FIGURE 1.

Computational protocol for the characterization of each surface region and the blind identification of the binding sites. (A) Molecular solvent-accessible surface of a protein (in blue) and example of patch selection (red sphere). (B) The selected patch points are fitted with a plane and reoriented in such a way that the z-axis (dotted line) passes through the centroid of the points and is orthogonal to the plane. A point C along the z-axis is defined, such as that the largest angle between the perpendicular axis and the secant connecting C to a surface point is equal to 45°. Finally, to each point, its distance, r with point C is evaluated. (C) Each point of the surface is projected on the fit plane, which is binned with a square grid.
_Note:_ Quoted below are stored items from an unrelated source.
(* ===== verification/SubgraphAccess.v ===== *)
(** * Subgraphs: what kernels and clients may ask (tensorflow/lite/core/subgraph.cc)

    The execution plan, the external contexts, the metadata of the model and the memory in use. *)
From Stdlib Require Import String.
From stdpp Require Import strings.
From S2P Require Import Prelude Heap Common MetadataUtil StdMap MemoryPlanner Callbacks Subgraph.
From S2P Require ArenaPlanner ArenaInstance SimplePlanner.
#[local] Open Scope Z_scope.

(** [GetAllocInfo] of a planner: the sizes of its arenas. *)
Class AllocInfo (P : Type) := GetAllocInfo : M (mp_state P) (Z * Z).

#[export] Instance arena_alloc_info : AllocInfo ArenaPlanner.ArenaPlanner :=
  ArenaInstance.on_planner ArenaPlanner.GetAllocInfo.
(** The simple planner leaves the zeros that are there. *)
#[export] Instance simple_alloc_info : AllocInfo SimplePlanner.SimplePlanner := ret (0, 0).

Record SubgraphAllocInfo := mkSubgraphAllocInfo {
  arena_size : Z; arena_persist_size : Z; dynamic_size : Z; resource_size : Z }.

(** [external_contexts_]: the five contexts that the subgraphs of a model share. *)
Definition context_type_ok (type : Z) : bool := (0 <=? type) && (type <? kTfLiteMaxExternalContexts).
Definition GetExternalContext (external_contexts_ : list Z) (type : Z) : outcome Z :=
  if context_type_ok type then match external_contexts_.[type] with Some c => Done c | None => Undef end else Done 0.
Definition SetExternalContext (external_contexts_ : list Z) (type ctx : Z) : outcome (list Z) :=
  if context_type_ok type then
    if zlength external_contexts_ <=? type then Undef else Done (zset external_contexts_ type ctx)
  else Done external_contexts_.

(** [metadata_] is null before [SetMetadata] of the subgraph. *)
Definition GetModelMetadata (metadata_ : option (StdMap bytes)) (name : string) : outcome bytes :=
  match metadata_ with
  | None => Fail kTfLiteError
  | Some m => match map_find name m with Some data => Done data | None => Fail kTfLiteError end
  end.

Section Access.
Context {P W : Type} {AI : AllocInfo P}.
Abbreviation S := (sgstate P W).

(** A copy of the plan. *)
Definition GetExecutionPlan : M S (list Z) := let* g := this in ret (execution_plan_ g).

(** The bytes of the dynamic tensors that are allocated, as a [size_t]. *)
Definition dynamic_bytes (ts : list TfLiteTensor) : Z :=
  foldl (fun n t => if bool_decide (t_allocation_type t = kTfLiteDynamic) && negb (t_data t =? 0)
                    then size_wrap (n + t_bytes t) else n) 0 ts.

(** [resources] are the sizes of the resources, which the primary subgraph counts. *)
Definition GetMemoryAllocInfo (subgraph_index : Z) (resources : list Z) : M S SubgraphAllocInfo :=
  let* g := this in
  match memory_planner_ g with
  | None => ret (mkSubgraphAllocInfo 0 0 0 0)
  | Some _ =>
    let* sizes := on_planner GetAllocInfo in
    ret (mkSubgraphAllocInfo (fst sizes) (snd sizes) (dynamic_bytes (tensors_ g))
      (if subgraph_index =? 0 then foldl (fun n r => size_wrap (n + r)) 0 resources else 0))
  end.
End Access.

(** ** Properties *)

(** A context that was set is the one that is got, and no other changes; types out of range are
    null and change nothing. *)
Lemma GetExternalContext_set cs type ctx cs' t : zlength cs = kTfLiteMaxExternalContexts ->
  SetExternalContext cs type ctx = Done cs' ->
  GetExternalContext cs' t = if context_type_ok type && (t =? type) then Done ctx else GetExternalContext cs t.
Proof.
  intros Hlen. unfold SetExternalContext, GetExternalContext. destruct (context_type_ok type) eqn:Hok; cbn [andb].
  - unfold context_type_ok in Hok. apply andb_prop in Hok as [H0%Z.leb_le H5%Z.ltb_lt].
    destruct (Z.leb_spec (zlength cs) type); [done|]. intros [= <-]. destruct (Z.eqb_spec t type) as [->|Hne].
    + unfold context_type_ok. destruct (Z.leb_spec 0 type), (Z.ltb_spec type kTfLiteMaxExternalContexts); try lia. cbn.
      by rewrite zlookup_zset, Z.eqb_refl by lia.
    + destruct (context_type_ok t); [|done]. rewrite zlookup_zset by lia. by destruct (Z.eqb_spec type t).
  - by intros [= <-].
Qed.

(** The bytes counted are those of the dynamic tensors, where they do not exceed a [size_t]. *)
Lemma dynamic_bytes_sum ts : Forall (fun t => 0 <= t_bytes t) ts ->
  let held := foldr (fun t n => (if bool_decide (t_allocation_type t = kTfLiteDynamic) && negb (t_data t =? 0)
                                 then t_bytes t else 0) + n) 0 ts in
  held <= SIZE_MAX -> dynamic_bytes ts = held.
Proof.
  intros Hts held Hmax. unfold dynamic_bytes.
  assert (H : forall a, 0 <= a -> a + held <= SIZE_MAX -> foldl (fun n t =>
    if bool_decide (t_allocation_type t = kTfLiteDynamic) && negb (t_data t =? 0) then size_wrap (n + t_bytes t) else n) a ts = a + held).
  { subst held. clear Hmax. induction Hts as [|t ts Ht Hts IH]; intros a Ha Hle; cbn in *; [lia|].
    assert (Hpos : 0 <= foldr (fun t n => (if bool_decide (t_allocation_type t = kTfLiteDynamic) && negb (t_data t =? 0)
      then t_bytes t else 0) + n) 0 ts).
    { clear - Hts. induction Hts as [|t ts Ht Hts IH]; cbn; [lia|]. destruct (_ && _); lia. }
    destruct (_ && _); [rewrite size_wrap_small by lia|]; rewrite IH; lia. }
  rewrite H; lia.
Qed.
Definition parse_skip_gram (op : Operator) : M heap Z :=
  parse TfLiteSkipGramParams (fun params => match builtin_options op with
  | SkipGramOptions ngram_size max_skip_size include_all_ngrams =>
    set params "ngram_size" ngram_size ;;;
    set params "max_skip_size" max_skip_size ;;;
    set params "include_all_ngrams" (enum include_all_ngrams)
  | _ => ret tt
  end).

Definition parse_sparse_to_dense (op : Operator) : M heap Z :=
  parse TfLiteSparseToDenseParams (fun params => match builtin_options op with
  | SparseToDenseOptions validate_indices =>
    set params "validate_indices" (enum validate_indices)
  | _ => ret tt
  end).

Definition parse_fake_quant (op : Operator) : M heap Z :=
  parse TfLiteFakeQuantParams (fun params => match builtin_options op with
  | FakeQuantOptions min max num_bits narrow_range =>
    set params "min" min ;;;
    set params "max" max ;;;
    set params "num_bits" num_bits ;;;
    set params "narrow_range" (enum narrow_range)
  | _ => ret tt
  end).

Definition parse_one_hot (op : Operator) : M heap Z :=
  parse TfLiteOneHotParams (fun params => match builtin_options op with
  | OneHotOptions axis =>
    set params "axis" axis
  | _ => ret tt
  end).

Definition parse_unique (op : Operator) : M heap Z :=
  parse TfLiteUniqueParams (fun params => match builtin_options op with
  | UniqueOptions idx_out_type =>
    set params "index_out_type" (enum (if idx_out_type =? 4 then kTfLiteInt64 else kTfLiteInt32))
  | _ => ret tt
  end).

Definition parse_reverse_sequence (op : Operator) : M heap Z :=
  parse TfLiteReverseSequenceParams (fun params => match builtin_options op with
  | ReverseSequenceOptions seq_dim batch_dim =>
    set params "seq_dim" seq_dim ;;;
    set params "batch_dim" batch_dim
  | _ => ret tt
  end).

Definition parse_if (op : Operator) : M heap Z :=
  parse TfLiteIfParams (fun params => match builtin_options op with
  | IfOptions then_subgraph_index else_subgraph_index =>
    set params "then_subgraph_index" then_subgraph_index ;;;
    set params "else_subgraph_index" else_subgraph_index
  | _ => ret tt
  end).

Definition parse_while (op : Operator) : M heap Z :=
  parse TfLiteWhileParams (fun params => match builtin_options op with
  | WhileOptions cond_subgraph_index body_subgraph_index =>
    set params "cond_subgraph_index" cond_subgraph_index ;;;
    set params "body_subgraph_index" body_subgraph_index
  | _ => ret tt
  end).

Definition parse_conv_3d (op : Operator) : M heap Z :=
  parse TfLiteConv3DParams (fun params => match builtin_options op with
  | Conv3DOptions padding stride_d stride_w stride_h fused_activation_function dilation_d_factor
      dilation_w_factor dilation_h_factor =>
    set params "padding" (enum (ConvertPadding padding)) ;;;
    set params "activation" (enum (ConvertActivation fused_activation_function)) ;;;
    set params "stride_depth" stride_d ;;;
    set params "stride_height" stride_h ;;;
    set params "stride_width" stride_w ;;;
    set params "dilation_depth_factor" dilation_d_factor ;;;
    set params "dilation_height_factor" dilation_h_factor ;;;
    set params "dilation_width_factor" dilation_w_factor
  | _ => ret tt
  end).

Definition parse_hashtable (op : Operator) : M heap Z :=
  parse TfLiteHashtableParams (fun params => match builtin_options op with
  | HashtableOptions table_id key_dtype value_dtype =>
    set params "table_id" table_id ;;;
    ConvertTensorType_to params "key_dtype" key_dtype ;;;
    ConvertTensorType_to params "value_dtype" value_dtype
  | _ => ret tt
  end).

Definition parse_multinomial (op : Operator) : M heap Z :=
  parse TfLiteRandomParams (fun params => match builtin_options op with
  | RandomOptions seed seed2 =>
    set params "seed" seed ;;;
    set params "seed2" seed2
  | _ => ret tt
  end).

Definition parse_random_standard_normal (op : Operator) : M heap Z :=
  parse TfLiteRandomParams (fun params => match builtin_options op with
  | RandomOptions seed seed2 =>
    set params "seed" seed ;;;
    set params "seed2" seed2
  | _ => ret tt
  end).

(** The struct keeps the address of the boundaries, in the memory of the model. *)
Definition parse_bucketize (op : Operator) : M heap Z :=
  parse TfLiteBucketizeParams (fun params => match builtin_options op with
  | BucketizeOptions boundaries =>
    match boundaries with
    | None => fail kTfLiteError
    | Some (data, size) =>
      set params "num_boundaries" size ;;;
      ensure (negb (data =? 0)) ;;;
      set params "boundaries" data
    end
  | _ => ret tt
  end).

Definition parse_random_uniform (op : Operator) : M heap Z :=
  parse TfLiteRandomParams (fun params => match builtin_options op with
  | RandomOptions seed seed2 =>
    set params "seed" seed ;;;
    set params "seed2" seed2
  | _ => ret tt
  end).

Definition parse_gelu (op : Operator) : M heap Z :=
  parse TfLiteGeluParams (fun params => match builtin_options op with
  | GeluOptions approximate =>
    set params "approximate" (enum approximate)
  | _ => ret tt
  end).
Lemma allocates_Allocate T fill : 0 < struct_size T ->
  (forall p, respects (inside (mkPointer T p)) (fill (mkPointer T p))) -> allocates (struct_size T) (Allocate T fill).
Proof.
  intros HT Hfill h Hwf. unfold Allocate, bind. pose proof (AllocatePOD_spec T h HT Hwf) as Ha.
  destruct (AllocatePOD T h) as [[[T' p]|e|] h1]; [|done|done]. destruct Ha as ([= ->] & Hf & Hl & Hm). cbn [address] in *.
  specialize (Hfill p h1) as [Hl2 Hm2].
  assert (Hout : forall a, a < p \/ p + struct_size T <= a -> mem (snd (fill (mkPointer T p) h1)) a = mem h a).
  { intros a Ha. rewrite Hm2 by exact Ha. by apply Hm. }
  destruct (fill (mkPointer T p) h1) as [[[]|e|] h2]; cbn [snd] in *; [|..|done].
  - split; [by eapply fresh_untouched|]. right. split; [done|congruence].
  - unfold free. pose proof Hf as (Hp & _ & Hnone & _). destruct (Z.eqb_spec p 0); [lia|].
    rewrite Hl2, Hl, lookup_insert_eq. cbn.
    split; [by eapply fresh_untouched|by rewrite delete_insert_id].
Qed.

Lemma allocates_parse T fill : 0 < struct_size T ->
  (forall p, respects (inside (mkPointer T p)) (fill (mkPointer T p))) -> allocates (struct_size T) (parse T fill).
Proof.
  intros HT Hfill. apply allocates_Allocate; [done|]. intros p. apply respects_bind; [exact _|eauto with respects|done].
Qed.
End Allocates.

(** ** Every operator *)

Ltac head_of t := match t with ?f _ => head_of f | ?f => f end.

Ltac parser_allocates :=
  lazymatch goal with
  | |- allocates _ (ret 0) => apply allocates_null
  | |- allocates _ (fail _) => apply allocates_fail
  | |- allocates _ (parse ?T _) => apply (allocates_parse T); [reflexivity|intros ?; walk]
  | |- allocates _ (Allocate ?T _) => apply (allocates_Allocate T); [reflexivity|intros ?; walk]
  | |- allocates _ ?c => let f := head_of c in unfold f; parser_allocates
  end.

Section Operators.
Context {MM : Malloc} {MMOk : MallocOk}.

Lemma ParseOpDataTfLite_allocates op op_type : allocates (GetBuiltinDataSize op_type) (ParseOpDataTfLite op op_type).
Proof. destruct op_type; cbn [ParseOpDataTfLite GetBuiltinDataSize]; parser_allocates. Qed.
End Operators.

(** ** Which options are accepted *)

(** Filling the struct at [params] succeeds or fails as [b] says, and is defined. *)
Definition decides (params : pointer) (c : M heap unit) (b : bool) : Prop := forall h, owns params h ->
  exists h', owns params h' /\ c h = (if b then Done tt else Fail kTfLiteError, h').
#[local] Instance x_kernels_world : WorldOk x_kernels R.
Proof.
  split; intros; try (intros s; reflexivity); [apply world_stays_reset|].
  cbn. destruct (f =? 4); [intros s; reflexivity|apply x_classify_world].
Qed.

Lemma x_take_over_world d invoke : respects (around R) (take_over d invoke).
Proof.
  unfold take_over, delegate_only. repeat first [progress intros |
    exact (around_this R) | exact (around_Replace R _ _ _) | solve [eauto with respects] | walk_step].
Qed.

#[export] Instance x_callbacks_world : WorldOk x_callbacks R.
Proof.
  destruct x_kernels_world. split; try assumption. intros f d data. cbn.
  destruct (f =? 3); [apply x_take_over_world|]. walk. apply x_take_over_world.
Qed.

#[export] Instance x_interpreter_callbacks_ok : InterpreterCallbacksOk x_interpreter_callbacks.
Proof. split; intros; intros s; reflexivity. Qed.
End ExampleOk.

Definition x_requests1 : list request := [rq_AllocateTensors; rq_GetSignatureRunner None; rq_subgraph 1 (op_SetInputs [7])].
Definition x_requests2 : list request := [rq_subgraph 1 (op_SetInputs [0]); rq_ModifyGraphWithDelegate 1; rq_Invoke].

Abbreviation x_state1 := (run_requests x_requests1 x_interpreter).

Lemma x_inconsistent : inconsistent (interp x_state1) 1.
Proof.
  unfold inconsistent. destruct (subgraphs_ (interp x_state1) !! 1%nat) as [m|] eqn:Hm.
  - exists m. split; [done|].
    assert (H : (consistent_ ∘ sub_graph) <$> (subgraphs_ (interp x_state1) !! 1%nat) = Some false)
      by (vm_compute; reflexivity).
    rewrite Hm in H. by injection H.
  - assert (H : is_Some (subgraphs_ (interp x_state1) !! 1%nat)) by (vm_compute; by eexists).
    rewrite Hm in H. by destruct H.
Qed.

Lemma built_interpreter_stays_valid_witness :
  interpreter_wf (interp (run_requests x_requests2 x_state1)) /\
  fst (on_subgraph (Z.of_nat 1) SubgraphInline.AllocateTensors_all (run_requests x_requests2 x_state1)) = Fail kTfLiteError.
Proof.
  destruct (built_interpreter_stays_valid (ret 0) ltac:(intros s; reflexivity) 5000 x_builder x_start x_interpreter
    x_requests1 x_requests2 x_built_done) as [Hwf Hc].
  exact (conj Hwf (proj1 (Hc 1%nat x_inconsistent))).
Defined.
To each pixel, the average of the r values of the points inside the pixel is associated. (D) The resulting 2D projection of the patch can be represented by a set of 2D Zernike invariant descriptors. (E–F) Given a protein-protein complex (PDB code: 3B0F, in this example), for each surface vertex we select a patch centered on it and compute its Zernike descriptors. To blindly identify the binding sites, each sampled patch is compared with all the patches of the molecular partner, after which the minimum distance between its patch and all the patches of the molecular partner is associated with each vertex. (G) The surface point values are smoothed to highlight the signal in the regions characterized mostly by low distance values, (i.e. high shape complementarity).